How to make drawings come to life

Drawing is a skill that most people can boast of. Drawing images that come to life however, require hours of work and are mastered by people who’ve put hours into their work and are driven by passion. Drawing images that look as real as the person next to you is possible, but requires a lot of attention paid to the intricate and minute details that join to form the image.

It’s important to remember that drawing aims at capturing the uniqueness and the expression of your subject. If you are drawing a subject with a big nose, don’t try to slim the nose or remove wrinkles, you want your drawing to look like a real person, not an ideal.

Choose a photograph to draw

If you want to draw something realistic, begin by choosing something real from your surroundings. You could choose a reference or a photograph. Choose an image that matches your skill-set. If you are a beginner, choosing to draw the aged can be fun but also challenging because of the extra intricate lines and texture of their faces. Male portraits usually have stronger shadows while female portraits can have hair which may or may not be difficult to draw depending on your capability.


Start by creating a sketch of the picture you really want to draw. Light sketches will enable you to proportionally put the features where they ought to be and erasing them will be much easier and won’t interfere with the intricate details you must add later. Lightly begin with the major features first so you can create the foundation for the portrait. If you are drawing a beautiful face, begin with the eyes, inside the ear, some strokes of the nose and lips.

Don’t make assumptions when drawing a person. If there are two laugh lines, don’t add more. If there are no bags under the eyes, refrain from putting them. Assumptions could be false and mess up your picture. However, if you do not want to make an exact replica of the photograph, you can add more details later.


The most crucial part that transforms a simple image into a real-life portrait is shadowing. Determine the lightest and darkest parts of your image. If you want your image to be as real-life as possible, make the lightest parts as white as you can with your finest pencil and the darkest parts as black as possible using the boldest pencil.

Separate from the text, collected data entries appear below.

Definition mk_call {A} (m : sr B MqError A) : R (res MqError A) := λ s,
  let '(r, b) := m (mk_broker s) in (Ok r, {| mk_broker := b; mk_link := mk_link s; mk_asked := mk_asked s |}).
Definition mk_alive : R bool := λ s,
  (Ok (alive (mk_asked s)), {| mk_broker := mk_broker s; mk_link := mk_link s; mk_asked := S (mk_asked s) |}).
(** [let _ = m.ack()] *)
Definition mk_ack (m : Message) : R () :=
  sr_mod (λ s, {| mk_broker := mk_broker s; mk_link := snd (ack m (mk_link s)); mk_asked := mk_asked s |}).

(** connectors/mq/src/main.rs:164-168 [run_sink] *)
Definition out_message (m : Message) : MqMessage :=
  {| body := data m;
     correlid := default no_correlid (correlid_from_key <$> (f ← dedup_field; dedup_key (data m) f)) |}.

(** connectors/mq/src/main.rs:164-183 [run_sink] *)
Definition sink_put (m : Message) : R () :=
  put ← mk_call (put_syncpoint (out_message m));
  match put with
  | Ok _ =>
    committed ← mk_call commit;
    match committed with
    | Ok _ => mk_ack m
    | Err _ => _ ← mk_call backout; mret ()
    | Panic => sr_lift Panic
    | NoFuel => sr_lift NoFuel
    end
  | Err _ => _ ← mk_call backout; mret ()
  | Panic => sr_lift Panic
  | NoFuel => sr_lift NoFuel
  end.

(** connectors/mq/src/main.rs:160-184 [run_sink] *)
Fixpoint sink_messages (ms : list Message) : R bool :=
  match ms with
  | [] => mret true
  | m :: ms =>
    go ← mk_alive;
    if (go : bool) then _ ← sink_put m; sink_messages ms else mret false
  end.

(** The rounds as the consumer gives them. *)
(** connectors/mq/src/main.rs [run_sink] *)
Fixpoint run_sink (rounds : list (res string (list Message))) : R bool :=
  match rounds with
  | [] => mret true
  | r :: rounds =>
    go ← mk_alive;
    if (go : bool) then
      ms ← sr_lift r;
      more ← sink_messages ms;
      if (more : bool) then run_sink rounds else mret false
    else mret false
  end.
End Sink.
Arguments MqSink N B : clear implicits.

(** ** Nothing is lost on the way to the bus *)

#[export] Instance prefix_of_pre A : PreOrder (@prefix_of A).
Proof.
  split; [intros l; exists []; by rewrite app_nil_r|].
  intros a b c [x ->] [y ->]. exists (x ++ y)%list. by rewrite app_assoc.
Qed.

Section NoLoss.
Context {N : Type} {NET : Net N} {NL : NetLaws N} {B : Type} {BR : Broker B} {BL : BrokerLaws B}.
Context (subject : string) (wait : Z) (alive : nat → bool).
Notation Src := (MqSource N B).
Notation on_bus := (λ m : MqMessage, (subject, body m)).

(** What left the queue since [s0] is on the bus, in its order; the unit of
    work holds [w]. *)
Definition carried (s0 : Src) (w : list MqMessage → Prop) (s : Src) : Prop :=
  ∃ out sent,
    gone (ms_broker s) = (gone (ms_broker s0) ++ out)%list ∧
    stored (ms_net s) = (stored (ms_net s0) ++ sent)%list ∧
    sublist (map on_bus out) sent ∧
    prefix_of (arrived (ms_broker s0)) (arrived (ms_broker s)) ∧
    w (in_work (ms_broker s)).
(** A message that was given is in the unit of work, or was not taken. *)
Definition held_or_not (m : MqMessage) (w : list MqMessage) : Prop := w = [m] ∨ w = [].
(** The same, when the bus has the one message that was given. *)
Definition shipped (s0 : Src) (m : MqMessage) (s : Src) : Prop :=
  ∃ out sent,
    gone (ms_broker s) = (gone (ms_broker s0) ++ out)%list ∧
    stored (ms_net s) = (stored (ms_net s0) ++ sent)%list ∧
    sublist (map on_bus (out ++ [m])%list) sent ∧
    prefix_of (arrived (ms_broker s0)) (arrived (ms_broker s)) ∧
    held_or_not m (in_work (ms_broker s)).

Context (s0 : Src).
Definition at_most_one (w : list MqMessage) : Prop := w = [] ∨ ∃ m, w = [m].
Notation Idle := (carried s0 (λ w, w = [])).
Notation Safe := (carried s0 at_most_one).
Notation T := (triple Safe).

Lemma carried_weaken (w w' : list MqMessage → Prop) s : (∀ l, w l → w' l) → carried s0 w s → carried s0 w' s.
Proof. intros H (out & sent & ? & ? & ? & ? & ?). exists out, sent. auto 6. Qed.
Lemma given_one m w : held_or_not m w → at_most_one w.
Proof. intros [-> | ->]; [right; by exists m|by left]. Qed.
Lemma idle_safe s : Idle s → Safe s.
Proof. apply carried_weaken. intros l ->. by left. Qed.

(** A change to none of the broker, the bus and the books. *)
Lemma quiet_triple (f : Src → Src) :
  (∀ s, ms_broker (f s) = ms_broker s ∧ ms_net (f s) = ms_net s) → T Idle (sr_mod f : sr Src string ()) (λ _, Idle).
Proof.
  intros Hf. apply triple_mod. intros s Hs. destruct (Hf s) as [Hb Hn].
  assert (Idle (f s)) as H by (unfold carried in *; by rewrite Hb, Hn). split; [by apply idle_safe|done].
Qed.
Lemma ms_alive_triple : T Idle (ms_alive alive : sr Src string bool) (λ _, Idle).
Proof. intros s Hs. split; [by apply idle_safe|done]. Qed.

Lemma mq_get_triple : T Idle (ms_call "get" (get_syncpoint wait))
  (λ got s, match got with None => Idle s | Some m => carried s0 (held_or_not m) s end).
Proof.
  intros s (out & sent & Hg & Hst & Hsub & Hp & Hw). pose proof (get_law wait (ms_broker s)) as H.
  unfold ms_call. destruct (get_syncpoint wait (ms_broker s)) as [r b]. destruct H as (Ha & Hg' & _ & _ & Hr).
  assert (∀ w, w (in_work b) → carried s0 w {| ms_broker := b; ms_net := ms_net s; ms_fails := ms_fails s;
    ms_asked := ms_asked s; ms_slept := ms_slept s |}) as Hc.
  { intros w Hin. exists out, sent. cbn. rewrite Hg'. split; [done|]. split; [done|]. split; [done|].
    split; [by etrans|done]. }
  destruct r as [[m|]|e| |]; cbn; rewrite Hw in Hr; cbn in Hr.
  - split; apply Hc; [by apply (given_one m)|exact Hr].
  - split; (apply Hc; rewrite Hr); [by left|done].
  - split; [apply Hc; rewrite Hr; by left|done].
  - split; [apply Hc; rewrite Hr; by left|done].
  - split; [apply Hc; rewrite Hr; by left|done].
Qed.

Lemma ship_triple m : T (carried s0 (held_or_not m)) (sr_out (ms_publish subject (body m)))
  (λ r s, match r with Ok _ => shipped s0 m s | _ => carried s0 (held_or_not m) s end).
Proof.
  intros s (out & sent & Hg & Hst & Hsub & Hp & Hw). pose proof (store_law subject (body m) (ms_net s)) as H.
  unfold sr_out, ms_publish. destruct (net_store subject (body m) (ms_net s)) as [r n].
  destruct H as (_ & _ & _ & Hs).
  set (s1 := {| ms_broker := _ |}).
  assert (∀ more, stored n = (stored (ms_net s) ++ more)%list → carried s0 (held_or_not m) s1) as Hc.
  { intros more E. exists out, (sent ++ more)%list. cbn. rewrite E, Hst, app_assoc. do 2 (split; [done|]).
    split; [by apply sublist_inserts_r|done]. }
  assert (carried s0 (held_or_not m) s1) as H1.
  { destruct r as [z|e| |]; [by eapply Hc| | | ];
      (destruct Hs as [Hs|Hs]; [apply (Hc []); by rewrite app_nil_r|by eapply Hc]). }
  split; [cbn [snd]; revert H1; apply carried_weaken, given_one|].
  destruct r as [z|e| |]; [|done|done|done].
  exists out, (sent ++ [on_bus m])%list. cbn. rewrite Hs, Hst, app_assoc. do 2 (split; [done|]).
  split; [|done]. rewrite map_app. by apply sublist_app.
Qed.

Lemma mq_commit_triple m : T (shipped s0 m) (ms_call "commit after publish" commit) (λ _, Idle).
Proof.
  intros s (out & sent & Hg & Hst & Hsub & Hp & Hw). pose proof (commit_law (ms_broker s)) as H.
  unfold ms_call. destruct (commit (ms_broker s)) as [r b]. destruct H as (Ha & Hr). cbn in Hr.
  set (s1 := {| ms_broker := b |}).
  assert (prefix_of (arrived (ms_broker s0)) (arrived b)) as Hp' by (by etrans).
  assert (sublist (map (λ m, (subject, body m)) out) sent) as Hsub'
    by (etrans; [|exact Hsub]; rewrite map_app; by apply sublist_inserts_r).
  assert (gone b = (gone (ms_broker s) ++ in_work (ms_broker s))%list → in_work b = [] → Idle s1) as Hdone.
  { intros E E'. destruct Hw as [Hw|Hw]; rewrite Hw in E.
    - exists (out ++ [m])%list, sent. cbn. by rewrite E, E', Hg, app_assoc.
    - exists out, sent. cbn. by rewrite E, E', app_nil_r. }
  assert (∀ w, gone b = gone (ms_broker s) → w (in_work b) → carried s0 w s1) as Hback.
  { intros w E Hin. exists out, sent. cbn. rewrite E. auto. }
  destruct r as [u|e| |]; cbn [map_err snd].
  { assert (Idle s1) as HI; [|split; [by apply idle_safe|done]].
    destruct Hr as [(? & ? & _)|(? & _ & ? & _)]; [auto|by apply Hback]. }
  all: (split; [|done]); (destruct Hr as [(? & ? & _)|(Hg' & _ & Hin)]; [apply idle_safe; auto|]);
    apply Hback; [done|]; destruct Hin as [-> | ->]; [by apply (given_one m)|by left].
Qed.

Lemma backout_triple m : T (carried s0 (held_or_not m)) (ms_call "backout" backout) (λ _, Idle).
Proof.
  intros s (out & sent & Hg & Hst & Hsub & Hp & Hw). pose proof (backout_law (ms_broker s)) as H.
  unfold ms_call. destruct (backout (ms_broker s)) as [r b]. destruct H as (Ha & Hg' & _ & Hr).
  assert (∀ w, w (in_work b) → carried s0 w {| ms_broker := b; ms_net := ms_net s; ms_fails := ms_fails s;
    ms_asked := ms_asked s; ms_slept := ms_slept s |}) as Hc.
  { intros w Hin. exists out, sent. cbn. rewrite Hg'. do 3 (split; [done|]). split; [by etrans|done]. }
  destruct r as [u|e| |]; cbn [map_err snd].
  - destruct Hr as [Hin _]. split; [apply idle_safe|]; by apply Hc.
  - split; [|done]. apply Hc. destruct Hr as [-> | ->]; [by apply (given_one m)|by left].
  - split; [|done]. apply Hc. destruct Hr as [-> | ->]; [by apply (given_one m)|by left].
  - split; [|done]. apply Hc. destruct Hr as [-> | ->]; [by apply (given_one m)|by left].
Qed.

Lemma back_off_triple fuel b : ∀ slept, T Idle (back_off alive fuel b slept) (λ _, Idle).
Proof.
  induction fuel as [|fuel IH]; intros slept; cbn [back_off]; [by intros s Hs; split; [apply idle_safe|]|].
  destruct (slept <? b); [|by apply triple_ret; intros s Hs; split; [apply idle_safe|]].
  eapply triple_bind; [apply ms_alive_triple|]. intros [|]; [|by apply triple_ret; intros s Hs; split; [apply idle_safe|]].
  eapply triple_bind; [by apply quiet_triple|]. intros []. apply IH.
Qed.

Lemma source_turn_triple : T Idle (source_turn subject wait alive) (λ _, Idle).
Proof.
  eapply triple_bind; [apply mq_get_triple|]. intros [m|]; [|apply triple_ret; intros s Hs; split; [by apply idle_safe|done]].
  eapply triple_bind; [apply ship_triple|]. intros [z|e| |].
  - eapply triple_bind; [apply mq_commit_triple|]. intros []. by apply quiet_triple.
  - eapply triple_bind; [apply backout_triple|]. intros [].
    eapply triple_bind with (Q := λ _, Idle); [intros s Hs; split; [by apply idle_safe|done]|]. intros s1.
    eapply triple_bind; [by apply quiet_triple|]. intros []. apply back_off_triple.
  - intros s Hs. split; [|done]. revert Hs. apply carried_weaken, given_one.
  - intros s Hs. split; [|done]. revert Hs. apply carried_weaken, given_one.
Qed.

Lemma run_source_triple n : T Idle (run_source subject wait alive n) (λ _, Idle).
Proof.
  induction n as [|n IH]; cbn [run_source]; [apply triple_ret; intros s Hs; split; [by apply idle_safe|done]|].
  eapply triple_bind; [apply ms_alive_triple|]. intros [|]; [|apply triple_ret; intros s Hs; split; [by apply idle_safe|done]].
  eapply triple_bind; [apply source_turn_triple|]. by intros [].
Qed.
End NoLoss.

Use a smudging tool or your finger to achieve realistic shadow effects. This will blend the medium you use whether it is charcoal or graphite and the shadows will be lighter and easier to erase if you make a mistake.

Fill in the finer details

The finer details come last after shadowing and outlining. Take time to fill in places in the eyes, lips and nose. The finer details are the ones that really bring out the realistic quality of the image. Blend the pencil strokes with cotton swabs or tissue paper rather than outlining to get the desired skin tones.

You can begin using watercolours and coloured pencils if you had been using a pencil up until this point.

Try your best but don’t fret when the picture does not come out the way you wanted the first time. There’s always another chance to make it perfect.

Practice daily and the end result will be a beautiful masterpiece. It’s worth it too. It’s exhilarating to look back and see the beautiful thing you created.